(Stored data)

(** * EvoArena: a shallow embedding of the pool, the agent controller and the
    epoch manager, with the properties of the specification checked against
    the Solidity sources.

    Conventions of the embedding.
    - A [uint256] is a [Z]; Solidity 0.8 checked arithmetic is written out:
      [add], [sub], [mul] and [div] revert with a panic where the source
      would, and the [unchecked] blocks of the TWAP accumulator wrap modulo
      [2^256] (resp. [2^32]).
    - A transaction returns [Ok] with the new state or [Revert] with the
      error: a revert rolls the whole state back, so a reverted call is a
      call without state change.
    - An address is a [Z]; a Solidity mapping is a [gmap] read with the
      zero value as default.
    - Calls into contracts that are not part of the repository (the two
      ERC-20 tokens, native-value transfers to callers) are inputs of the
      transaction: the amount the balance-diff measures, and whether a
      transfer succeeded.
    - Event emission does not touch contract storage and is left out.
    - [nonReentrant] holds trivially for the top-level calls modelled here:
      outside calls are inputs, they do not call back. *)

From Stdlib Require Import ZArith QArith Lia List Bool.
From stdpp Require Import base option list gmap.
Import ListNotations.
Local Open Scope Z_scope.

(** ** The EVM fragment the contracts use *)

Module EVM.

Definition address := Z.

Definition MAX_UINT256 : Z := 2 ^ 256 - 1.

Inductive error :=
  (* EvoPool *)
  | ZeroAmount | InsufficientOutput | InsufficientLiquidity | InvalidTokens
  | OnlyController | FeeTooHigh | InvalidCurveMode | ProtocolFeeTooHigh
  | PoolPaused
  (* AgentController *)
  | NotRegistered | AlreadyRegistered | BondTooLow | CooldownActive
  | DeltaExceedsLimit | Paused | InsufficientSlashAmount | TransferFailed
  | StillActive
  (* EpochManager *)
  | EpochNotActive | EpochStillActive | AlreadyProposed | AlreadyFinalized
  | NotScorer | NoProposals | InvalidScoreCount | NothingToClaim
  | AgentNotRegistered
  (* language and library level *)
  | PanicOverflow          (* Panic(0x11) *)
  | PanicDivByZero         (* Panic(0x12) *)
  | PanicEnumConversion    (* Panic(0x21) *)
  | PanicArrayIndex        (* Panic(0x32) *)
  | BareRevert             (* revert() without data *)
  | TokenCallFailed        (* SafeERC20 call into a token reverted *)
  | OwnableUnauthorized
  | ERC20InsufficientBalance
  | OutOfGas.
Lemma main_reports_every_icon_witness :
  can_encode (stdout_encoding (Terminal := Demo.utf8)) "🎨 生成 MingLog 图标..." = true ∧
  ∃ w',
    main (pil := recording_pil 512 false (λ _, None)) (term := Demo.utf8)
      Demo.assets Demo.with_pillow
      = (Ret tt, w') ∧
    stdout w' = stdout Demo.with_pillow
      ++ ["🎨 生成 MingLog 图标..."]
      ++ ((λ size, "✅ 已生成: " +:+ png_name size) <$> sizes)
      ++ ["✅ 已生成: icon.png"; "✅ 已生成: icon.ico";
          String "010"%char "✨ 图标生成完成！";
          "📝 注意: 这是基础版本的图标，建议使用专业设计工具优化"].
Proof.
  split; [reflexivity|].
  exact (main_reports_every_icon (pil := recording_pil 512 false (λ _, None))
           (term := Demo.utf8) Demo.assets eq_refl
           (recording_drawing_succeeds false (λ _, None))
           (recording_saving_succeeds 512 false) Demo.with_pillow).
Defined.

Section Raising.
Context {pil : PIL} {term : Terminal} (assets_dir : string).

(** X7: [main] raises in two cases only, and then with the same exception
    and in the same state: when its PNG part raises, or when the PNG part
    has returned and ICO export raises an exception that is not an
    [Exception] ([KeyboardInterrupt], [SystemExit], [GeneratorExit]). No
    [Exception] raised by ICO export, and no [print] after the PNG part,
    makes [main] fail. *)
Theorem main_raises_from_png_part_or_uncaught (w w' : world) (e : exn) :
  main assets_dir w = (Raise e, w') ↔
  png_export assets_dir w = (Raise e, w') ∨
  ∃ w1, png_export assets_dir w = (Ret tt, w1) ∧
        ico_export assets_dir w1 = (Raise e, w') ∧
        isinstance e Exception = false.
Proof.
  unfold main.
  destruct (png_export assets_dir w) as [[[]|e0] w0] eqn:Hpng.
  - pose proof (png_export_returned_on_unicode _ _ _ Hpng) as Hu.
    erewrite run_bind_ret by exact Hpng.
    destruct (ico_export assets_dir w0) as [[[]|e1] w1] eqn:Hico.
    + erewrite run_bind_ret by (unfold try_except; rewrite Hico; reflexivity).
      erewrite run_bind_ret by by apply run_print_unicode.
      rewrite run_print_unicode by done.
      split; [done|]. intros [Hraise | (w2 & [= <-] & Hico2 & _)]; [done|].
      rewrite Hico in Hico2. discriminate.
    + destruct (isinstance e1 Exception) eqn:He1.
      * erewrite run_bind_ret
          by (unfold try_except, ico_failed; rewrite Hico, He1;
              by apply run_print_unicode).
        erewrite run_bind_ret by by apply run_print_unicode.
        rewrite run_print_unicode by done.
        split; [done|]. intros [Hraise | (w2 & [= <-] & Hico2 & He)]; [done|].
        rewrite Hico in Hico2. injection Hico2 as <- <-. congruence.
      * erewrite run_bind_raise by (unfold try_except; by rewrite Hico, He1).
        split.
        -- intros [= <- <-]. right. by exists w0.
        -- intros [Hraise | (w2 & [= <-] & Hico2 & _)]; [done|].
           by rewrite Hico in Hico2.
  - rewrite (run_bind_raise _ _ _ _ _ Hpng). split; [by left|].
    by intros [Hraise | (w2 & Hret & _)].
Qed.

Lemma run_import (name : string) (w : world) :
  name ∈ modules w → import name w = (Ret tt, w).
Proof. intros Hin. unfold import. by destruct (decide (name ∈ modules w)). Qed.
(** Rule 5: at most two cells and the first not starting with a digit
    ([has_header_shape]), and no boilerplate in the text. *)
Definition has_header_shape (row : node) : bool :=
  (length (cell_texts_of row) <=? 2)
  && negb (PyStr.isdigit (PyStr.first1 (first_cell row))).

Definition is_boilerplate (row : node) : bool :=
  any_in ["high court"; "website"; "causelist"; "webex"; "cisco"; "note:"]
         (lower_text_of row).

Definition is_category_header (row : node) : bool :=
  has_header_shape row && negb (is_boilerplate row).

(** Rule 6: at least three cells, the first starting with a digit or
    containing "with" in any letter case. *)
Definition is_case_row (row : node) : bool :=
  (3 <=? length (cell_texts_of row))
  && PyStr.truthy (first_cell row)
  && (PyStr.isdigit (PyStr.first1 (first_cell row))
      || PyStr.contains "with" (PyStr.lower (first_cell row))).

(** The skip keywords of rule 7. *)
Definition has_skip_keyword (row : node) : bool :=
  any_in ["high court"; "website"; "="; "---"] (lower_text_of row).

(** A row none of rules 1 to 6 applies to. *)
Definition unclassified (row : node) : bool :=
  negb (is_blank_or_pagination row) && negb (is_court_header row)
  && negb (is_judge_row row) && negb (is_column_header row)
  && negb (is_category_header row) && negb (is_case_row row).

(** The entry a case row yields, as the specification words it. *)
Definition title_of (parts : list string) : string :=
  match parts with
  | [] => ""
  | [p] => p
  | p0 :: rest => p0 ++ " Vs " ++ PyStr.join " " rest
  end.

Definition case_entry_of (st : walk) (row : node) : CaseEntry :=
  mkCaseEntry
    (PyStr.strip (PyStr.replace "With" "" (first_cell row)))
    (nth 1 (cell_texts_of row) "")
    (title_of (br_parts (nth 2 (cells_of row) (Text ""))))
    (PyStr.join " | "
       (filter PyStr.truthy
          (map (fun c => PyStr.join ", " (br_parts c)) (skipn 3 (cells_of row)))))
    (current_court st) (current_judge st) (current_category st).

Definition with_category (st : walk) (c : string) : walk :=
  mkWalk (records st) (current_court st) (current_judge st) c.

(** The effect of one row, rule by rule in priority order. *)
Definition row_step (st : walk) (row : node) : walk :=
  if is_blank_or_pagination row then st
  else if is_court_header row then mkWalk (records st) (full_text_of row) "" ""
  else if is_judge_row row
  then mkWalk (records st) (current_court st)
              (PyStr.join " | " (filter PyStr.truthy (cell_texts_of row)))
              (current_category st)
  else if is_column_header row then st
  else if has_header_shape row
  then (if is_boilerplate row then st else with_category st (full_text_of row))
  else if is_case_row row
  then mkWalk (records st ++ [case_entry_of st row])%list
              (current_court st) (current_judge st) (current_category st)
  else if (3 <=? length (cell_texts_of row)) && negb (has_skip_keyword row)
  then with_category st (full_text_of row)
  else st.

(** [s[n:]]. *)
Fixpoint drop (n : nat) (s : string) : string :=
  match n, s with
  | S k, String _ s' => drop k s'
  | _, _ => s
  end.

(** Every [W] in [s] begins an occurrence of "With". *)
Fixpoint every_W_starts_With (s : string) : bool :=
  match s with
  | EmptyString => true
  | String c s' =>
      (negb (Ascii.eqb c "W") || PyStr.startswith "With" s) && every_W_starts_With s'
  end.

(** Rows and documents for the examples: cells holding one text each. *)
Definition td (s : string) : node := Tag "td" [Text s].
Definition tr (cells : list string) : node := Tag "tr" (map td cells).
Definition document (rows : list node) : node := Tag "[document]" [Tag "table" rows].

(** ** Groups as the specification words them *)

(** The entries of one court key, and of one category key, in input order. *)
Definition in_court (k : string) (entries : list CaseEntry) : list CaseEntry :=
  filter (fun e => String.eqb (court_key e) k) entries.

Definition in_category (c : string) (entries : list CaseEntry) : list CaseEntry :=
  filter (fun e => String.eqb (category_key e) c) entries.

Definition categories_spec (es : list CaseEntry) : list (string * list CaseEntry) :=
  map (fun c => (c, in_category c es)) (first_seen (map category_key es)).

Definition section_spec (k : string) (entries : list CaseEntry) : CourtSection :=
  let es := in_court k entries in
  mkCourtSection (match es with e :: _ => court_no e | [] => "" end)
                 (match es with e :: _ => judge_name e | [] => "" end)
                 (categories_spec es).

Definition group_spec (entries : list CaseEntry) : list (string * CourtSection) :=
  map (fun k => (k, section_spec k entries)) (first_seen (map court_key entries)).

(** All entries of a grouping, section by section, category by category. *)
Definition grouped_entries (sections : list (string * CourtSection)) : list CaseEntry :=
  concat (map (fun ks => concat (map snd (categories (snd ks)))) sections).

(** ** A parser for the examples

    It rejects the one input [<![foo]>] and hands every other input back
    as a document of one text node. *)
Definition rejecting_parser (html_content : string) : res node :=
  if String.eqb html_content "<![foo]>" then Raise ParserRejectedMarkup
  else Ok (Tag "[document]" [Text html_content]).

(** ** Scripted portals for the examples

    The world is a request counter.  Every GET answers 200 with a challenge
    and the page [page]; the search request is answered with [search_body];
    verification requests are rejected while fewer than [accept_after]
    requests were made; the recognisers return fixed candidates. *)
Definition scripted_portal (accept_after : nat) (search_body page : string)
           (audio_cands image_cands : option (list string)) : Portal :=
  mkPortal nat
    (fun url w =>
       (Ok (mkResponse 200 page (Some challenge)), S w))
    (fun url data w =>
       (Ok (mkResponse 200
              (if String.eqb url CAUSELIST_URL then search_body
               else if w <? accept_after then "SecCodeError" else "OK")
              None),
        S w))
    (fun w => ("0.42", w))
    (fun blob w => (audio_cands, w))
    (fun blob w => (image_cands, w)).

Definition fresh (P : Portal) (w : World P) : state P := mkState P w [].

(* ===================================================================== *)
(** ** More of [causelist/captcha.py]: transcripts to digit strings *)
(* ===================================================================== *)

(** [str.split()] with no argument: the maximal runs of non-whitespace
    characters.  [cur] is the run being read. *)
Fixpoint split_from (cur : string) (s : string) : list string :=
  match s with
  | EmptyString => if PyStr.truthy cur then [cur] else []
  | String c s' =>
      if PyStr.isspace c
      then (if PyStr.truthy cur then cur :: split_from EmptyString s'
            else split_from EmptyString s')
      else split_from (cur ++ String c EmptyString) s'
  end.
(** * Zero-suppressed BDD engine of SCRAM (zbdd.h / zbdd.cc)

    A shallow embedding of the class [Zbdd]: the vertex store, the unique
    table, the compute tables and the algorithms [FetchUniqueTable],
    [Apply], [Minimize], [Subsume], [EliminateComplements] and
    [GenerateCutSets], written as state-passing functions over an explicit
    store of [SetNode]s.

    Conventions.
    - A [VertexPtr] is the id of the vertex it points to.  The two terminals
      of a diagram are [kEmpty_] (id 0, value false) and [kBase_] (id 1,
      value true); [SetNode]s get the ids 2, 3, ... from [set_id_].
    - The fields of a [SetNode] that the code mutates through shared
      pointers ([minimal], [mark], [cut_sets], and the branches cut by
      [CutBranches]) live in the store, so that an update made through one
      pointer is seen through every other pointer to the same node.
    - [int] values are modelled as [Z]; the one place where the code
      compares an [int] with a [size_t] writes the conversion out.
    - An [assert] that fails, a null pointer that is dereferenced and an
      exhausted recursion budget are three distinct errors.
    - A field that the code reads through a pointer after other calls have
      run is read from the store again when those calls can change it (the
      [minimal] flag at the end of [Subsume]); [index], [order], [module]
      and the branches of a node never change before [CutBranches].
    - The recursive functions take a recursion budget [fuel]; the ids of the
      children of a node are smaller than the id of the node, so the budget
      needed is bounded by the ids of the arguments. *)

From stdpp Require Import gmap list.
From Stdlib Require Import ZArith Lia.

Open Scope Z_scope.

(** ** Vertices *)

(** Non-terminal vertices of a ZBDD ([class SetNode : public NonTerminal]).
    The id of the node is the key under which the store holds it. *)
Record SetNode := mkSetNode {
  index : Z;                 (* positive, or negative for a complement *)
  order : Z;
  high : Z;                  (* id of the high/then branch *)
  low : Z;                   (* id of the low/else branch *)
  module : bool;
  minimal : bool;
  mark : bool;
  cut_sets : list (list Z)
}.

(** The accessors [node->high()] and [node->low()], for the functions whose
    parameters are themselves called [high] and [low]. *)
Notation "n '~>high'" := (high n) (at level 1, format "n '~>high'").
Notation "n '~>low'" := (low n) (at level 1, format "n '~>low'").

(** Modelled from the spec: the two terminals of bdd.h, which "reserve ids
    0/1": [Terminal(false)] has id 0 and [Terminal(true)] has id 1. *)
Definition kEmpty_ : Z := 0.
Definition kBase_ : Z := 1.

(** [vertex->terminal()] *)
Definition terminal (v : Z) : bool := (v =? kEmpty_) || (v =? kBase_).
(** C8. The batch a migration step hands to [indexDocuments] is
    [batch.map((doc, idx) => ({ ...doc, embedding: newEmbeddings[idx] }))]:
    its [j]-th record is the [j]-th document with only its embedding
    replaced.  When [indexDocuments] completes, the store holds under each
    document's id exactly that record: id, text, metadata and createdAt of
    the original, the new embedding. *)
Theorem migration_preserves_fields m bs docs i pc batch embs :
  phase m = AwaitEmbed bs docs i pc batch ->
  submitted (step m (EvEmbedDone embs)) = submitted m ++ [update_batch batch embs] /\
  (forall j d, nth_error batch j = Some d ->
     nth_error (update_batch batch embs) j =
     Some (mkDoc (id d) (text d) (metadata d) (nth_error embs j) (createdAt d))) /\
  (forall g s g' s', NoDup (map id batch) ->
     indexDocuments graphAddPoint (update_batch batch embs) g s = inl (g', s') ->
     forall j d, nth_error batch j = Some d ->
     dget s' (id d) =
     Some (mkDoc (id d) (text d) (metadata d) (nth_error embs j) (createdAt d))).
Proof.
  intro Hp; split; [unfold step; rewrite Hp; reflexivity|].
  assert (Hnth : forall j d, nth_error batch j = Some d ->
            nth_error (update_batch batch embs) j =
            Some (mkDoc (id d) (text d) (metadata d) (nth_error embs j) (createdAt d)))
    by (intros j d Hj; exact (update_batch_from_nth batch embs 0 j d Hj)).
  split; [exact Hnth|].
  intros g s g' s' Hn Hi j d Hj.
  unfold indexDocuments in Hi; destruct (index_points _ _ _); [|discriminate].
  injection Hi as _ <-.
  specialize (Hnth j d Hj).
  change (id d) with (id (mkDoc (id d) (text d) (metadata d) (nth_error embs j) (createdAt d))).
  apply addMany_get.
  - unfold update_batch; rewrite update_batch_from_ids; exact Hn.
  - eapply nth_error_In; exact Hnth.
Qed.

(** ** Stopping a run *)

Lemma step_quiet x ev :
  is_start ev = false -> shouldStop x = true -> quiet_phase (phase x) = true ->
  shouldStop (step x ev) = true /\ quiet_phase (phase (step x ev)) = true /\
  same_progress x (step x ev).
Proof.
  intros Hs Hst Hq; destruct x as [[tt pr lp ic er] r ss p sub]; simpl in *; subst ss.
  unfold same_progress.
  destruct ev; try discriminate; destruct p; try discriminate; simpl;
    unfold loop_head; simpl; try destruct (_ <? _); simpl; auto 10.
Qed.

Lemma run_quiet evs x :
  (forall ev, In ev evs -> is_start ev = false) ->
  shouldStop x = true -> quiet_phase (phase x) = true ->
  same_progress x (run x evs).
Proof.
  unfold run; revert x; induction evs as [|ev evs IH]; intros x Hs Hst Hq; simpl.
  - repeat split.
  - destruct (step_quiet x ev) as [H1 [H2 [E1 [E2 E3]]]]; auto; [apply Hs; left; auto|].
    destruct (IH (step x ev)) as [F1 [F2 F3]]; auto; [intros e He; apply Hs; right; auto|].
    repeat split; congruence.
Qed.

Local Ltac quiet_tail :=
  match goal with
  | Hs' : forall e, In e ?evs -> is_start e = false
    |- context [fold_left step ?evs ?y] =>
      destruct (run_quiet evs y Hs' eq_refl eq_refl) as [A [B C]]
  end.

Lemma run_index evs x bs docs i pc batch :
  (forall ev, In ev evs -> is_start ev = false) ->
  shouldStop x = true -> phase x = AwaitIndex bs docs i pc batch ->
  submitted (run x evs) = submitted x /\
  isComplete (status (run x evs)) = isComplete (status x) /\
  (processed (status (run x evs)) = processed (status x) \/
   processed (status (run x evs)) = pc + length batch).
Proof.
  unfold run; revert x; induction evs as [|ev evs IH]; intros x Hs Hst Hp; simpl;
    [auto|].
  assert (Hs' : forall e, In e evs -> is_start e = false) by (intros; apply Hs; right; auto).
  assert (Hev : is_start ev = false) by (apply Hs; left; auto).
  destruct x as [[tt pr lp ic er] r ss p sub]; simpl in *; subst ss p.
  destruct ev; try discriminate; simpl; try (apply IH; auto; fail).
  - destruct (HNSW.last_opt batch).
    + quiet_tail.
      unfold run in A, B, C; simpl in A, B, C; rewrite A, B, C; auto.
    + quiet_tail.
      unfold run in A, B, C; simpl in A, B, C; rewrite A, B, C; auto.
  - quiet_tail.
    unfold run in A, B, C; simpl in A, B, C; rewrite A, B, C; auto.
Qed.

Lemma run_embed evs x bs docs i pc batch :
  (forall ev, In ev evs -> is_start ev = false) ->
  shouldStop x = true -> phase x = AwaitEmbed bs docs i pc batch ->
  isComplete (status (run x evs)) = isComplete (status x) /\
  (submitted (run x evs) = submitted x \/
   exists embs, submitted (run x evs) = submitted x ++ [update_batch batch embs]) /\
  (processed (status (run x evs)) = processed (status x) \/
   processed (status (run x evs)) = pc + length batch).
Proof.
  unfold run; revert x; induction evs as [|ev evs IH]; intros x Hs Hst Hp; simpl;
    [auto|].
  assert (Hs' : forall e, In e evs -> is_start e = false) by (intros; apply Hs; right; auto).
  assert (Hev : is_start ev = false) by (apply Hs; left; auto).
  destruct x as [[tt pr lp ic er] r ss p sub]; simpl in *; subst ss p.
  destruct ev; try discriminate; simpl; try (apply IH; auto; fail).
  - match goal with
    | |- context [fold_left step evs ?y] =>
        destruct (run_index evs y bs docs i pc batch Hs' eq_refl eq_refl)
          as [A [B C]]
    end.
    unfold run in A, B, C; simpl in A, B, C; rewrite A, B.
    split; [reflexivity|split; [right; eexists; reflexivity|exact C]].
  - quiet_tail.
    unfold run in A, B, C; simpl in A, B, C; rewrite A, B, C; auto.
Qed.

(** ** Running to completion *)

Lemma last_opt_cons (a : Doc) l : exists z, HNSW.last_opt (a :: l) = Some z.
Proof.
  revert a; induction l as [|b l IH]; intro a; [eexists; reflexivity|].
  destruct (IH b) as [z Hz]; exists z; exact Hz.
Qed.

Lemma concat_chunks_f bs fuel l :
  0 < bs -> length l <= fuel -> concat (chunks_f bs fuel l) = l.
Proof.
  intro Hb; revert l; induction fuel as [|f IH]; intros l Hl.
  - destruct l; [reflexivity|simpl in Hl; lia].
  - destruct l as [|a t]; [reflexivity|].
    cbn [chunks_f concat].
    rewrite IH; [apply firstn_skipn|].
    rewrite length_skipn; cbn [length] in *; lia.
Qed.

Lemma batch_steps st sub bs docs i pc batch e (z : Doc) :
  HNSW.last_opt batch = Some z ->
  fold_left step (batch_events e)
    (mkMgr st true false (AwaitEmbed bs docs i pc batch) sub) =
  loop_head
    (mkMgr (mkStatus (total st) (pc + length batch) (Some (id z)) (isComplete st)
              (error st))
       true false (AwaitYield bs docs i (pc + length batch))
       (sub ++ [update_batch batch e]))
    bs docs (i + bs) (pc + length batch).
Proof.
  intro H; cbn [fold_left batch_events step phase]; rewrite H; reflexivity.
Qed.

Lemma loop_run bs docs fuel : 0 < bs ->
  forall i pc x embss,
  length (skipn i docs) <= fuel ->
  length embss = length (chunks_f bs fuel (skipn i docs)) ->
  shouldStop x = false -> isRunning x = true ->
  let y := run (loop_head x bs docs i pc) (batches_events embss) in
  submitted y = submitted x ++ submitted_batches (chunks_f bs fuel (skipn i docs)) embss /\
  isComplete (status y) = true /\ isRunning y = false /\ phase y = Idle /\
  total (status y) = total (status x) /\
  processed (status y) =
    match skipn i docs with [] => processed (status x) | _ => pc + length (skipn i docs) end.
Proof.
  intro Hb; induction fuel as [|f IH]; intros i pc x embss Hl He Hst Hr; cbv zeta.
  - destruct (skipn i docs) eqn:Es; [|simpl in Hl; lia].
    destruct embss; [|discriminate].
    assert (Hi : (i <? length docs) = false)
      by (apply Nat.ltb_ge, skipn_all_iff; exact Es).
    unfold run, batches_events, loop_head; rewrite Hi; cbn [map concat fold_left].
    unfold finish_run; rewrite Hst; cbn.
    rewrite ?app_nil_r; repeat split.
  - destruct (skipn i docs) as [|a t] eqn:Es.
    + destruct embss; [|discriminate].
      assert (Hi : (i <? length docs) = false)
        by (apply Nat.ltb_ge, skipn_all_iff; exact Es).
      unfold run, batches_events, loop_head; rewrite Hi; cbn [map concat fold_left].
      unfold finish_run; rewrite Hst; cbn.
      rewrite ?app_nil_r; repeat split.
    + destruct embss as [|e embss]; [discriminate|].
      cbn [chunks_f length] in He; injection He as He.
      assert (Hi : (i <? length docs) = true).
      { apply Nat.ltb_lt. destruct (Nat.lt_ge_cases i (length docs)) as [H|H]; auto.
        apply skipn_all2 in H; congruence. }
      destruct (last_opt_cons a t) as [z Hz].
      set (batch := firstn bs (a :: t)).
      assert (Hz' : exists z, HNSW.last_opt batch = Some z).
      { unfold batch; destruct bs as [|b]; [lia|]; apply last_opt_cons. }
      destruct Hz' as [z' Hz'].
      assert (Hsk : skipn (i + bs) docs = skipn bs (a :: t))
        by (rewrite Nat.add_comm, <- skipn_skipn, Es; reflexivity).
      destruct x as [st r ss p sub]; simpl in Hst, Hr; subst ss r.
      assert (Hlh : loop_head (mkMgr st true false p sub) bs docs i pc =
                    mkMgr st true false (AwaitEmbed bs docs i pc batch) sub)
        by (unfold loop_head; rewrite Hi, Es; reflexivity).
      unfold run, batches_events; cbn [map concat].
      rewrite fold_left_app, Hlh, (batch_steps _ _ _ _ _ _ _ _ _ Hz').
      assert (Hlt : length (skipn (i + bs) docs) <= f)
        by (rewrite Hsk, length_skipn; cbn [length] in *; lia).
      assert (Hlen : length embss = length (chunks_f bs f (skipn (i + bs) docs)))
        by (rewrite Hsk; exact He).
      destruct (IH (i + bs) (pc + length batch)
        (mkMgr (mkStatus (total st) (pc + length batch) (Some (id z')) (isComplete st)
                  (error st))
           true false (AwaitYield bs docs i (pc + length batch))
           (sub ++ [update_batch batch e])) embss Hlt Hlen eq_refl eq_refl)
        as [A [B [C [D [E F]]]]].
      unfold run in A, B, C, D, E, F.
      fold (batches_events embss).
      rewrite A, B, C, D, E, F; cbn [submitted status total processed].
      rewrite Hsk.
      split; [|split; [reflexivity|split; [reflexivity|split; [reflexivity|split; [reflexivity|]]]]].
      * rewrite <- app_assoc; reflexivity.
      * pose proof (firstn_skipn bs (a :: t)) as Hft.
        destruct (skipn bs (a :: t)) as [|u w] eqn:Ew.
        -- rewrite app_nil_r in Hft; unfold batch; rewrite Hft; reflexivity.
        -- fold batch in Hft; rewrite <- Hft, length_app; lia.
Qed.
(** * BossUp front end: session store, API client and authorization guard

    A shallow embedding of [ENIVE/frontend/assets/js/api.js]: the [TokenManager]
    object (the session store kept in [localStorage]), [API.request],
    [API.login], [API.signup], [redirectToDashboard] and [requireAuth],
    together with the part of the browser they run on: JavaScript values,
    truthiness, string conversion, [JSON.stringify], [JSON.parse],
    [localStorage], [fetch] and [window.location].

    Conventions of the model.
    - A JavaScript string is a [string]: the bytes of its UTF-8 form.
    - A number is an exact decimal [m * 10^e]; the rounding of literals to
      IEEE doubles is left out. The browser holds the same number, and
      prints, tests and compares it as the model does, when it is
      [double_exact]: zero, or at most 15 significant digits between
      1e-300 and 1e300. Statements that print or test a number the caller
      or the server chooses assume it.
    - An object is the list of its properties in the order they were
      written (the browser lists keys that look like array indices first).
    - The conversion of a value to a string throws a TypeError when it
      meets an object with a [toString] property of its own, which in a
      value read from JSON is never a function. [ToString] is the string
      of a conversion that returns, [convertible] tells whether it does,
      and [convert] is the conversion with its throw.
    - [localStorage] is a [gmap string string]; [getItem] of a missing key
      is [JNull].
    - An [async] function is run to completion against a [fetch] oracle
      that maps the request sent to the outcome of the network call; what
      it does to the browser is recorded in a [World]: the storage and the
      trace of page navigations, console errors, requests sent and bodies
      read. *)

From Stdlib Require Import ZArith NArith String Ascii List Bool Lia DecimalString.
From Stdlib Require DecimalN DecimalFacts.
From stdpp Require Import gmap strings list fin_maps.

▶ Problem requirements:
Restate exactly the records above from their first line through the line that holds "(* Panic(0x21) *)", please, including both and leaving out all others.

▶ Problem solution:
(** * EvoArena: a shallow embedding of the pool, the agent controller and the
    epoch manager, with the properties of the specification checked against
    the Solidity sources.

    Conventions of the embedding.
    - A [uint256] is a [Z]; Solidity 0.8 checked arithmetic is written out:
      [add], [sub], [mul] and [div] revert with a panic where the source
      would, and the [unchecked] blocks of the TWAP accumulator wrap modulo
      [2^256] (resp. [2^32]).
    - A transaction returns [Ok] with the new state or [Revert] with the
      error: a revert rolls the whole state back, so a reverted call is a
      call without state change.
    - An address is a [Z]; a Solidity mapping is a [gmap] read with the
      zero value as default.
    - Calls into contracts that are not part of the repository (the two
      ERC-20 tokens, native-value transfers to callers) are inputs of the
      transaction: the amount the balance-diff measures, and whether a
      transfer succeeded.
    - Event emission does not touch contract storage and is left out.
    - [nonReentrant] holds trivially for the top-level calls modelled here:
      outside calls are inputs, they do not call back. *)

From Stdlib Require Import ZArith QArith Lia List Bool.
From stdpp Require Import base option list gmap.
Import ListNotations.
Local Open Scope Z_scope.

(** ** The EVM fragment the contracts use *)

Module EVM.

Definition address := Z.

Definition MAX_UINT256 : Z := 2 ^ 256 - 1.

Inductive error :=
  (* EvoPool *)
  | ZeroAmount | InsufficientOutput | InsufficientLiquidity | InvalidTokens
  | OnlyController | FeeTooHigh | InvalidCurveMode | ProtocolFeeTooHigh
  | PoolPaused
  (* AgentController *)
  | NotRegistered | AlreadyRegistered | BondTooLow | CooldownActive
  | DeltaExceedsLimit | Paused | InsufficientSlashAmount | TransferFailed
  | StillActive
  (* EpochManager *)
  | EpochNotActive | EpochStillActive | AlreadyProposed | AlreadyFinalized
  | NotScorer | NoProposals | InvalidScoreCount | NothingToClaim
  | AgentNotRegistered
  (* language and library level *)
  | PanicOverflow          (* Panic(0x11) *)
  | PanicDivByZero         (* Panic(0x12) *)
  | PanicEnumConversion    (* Panic(0x21) *)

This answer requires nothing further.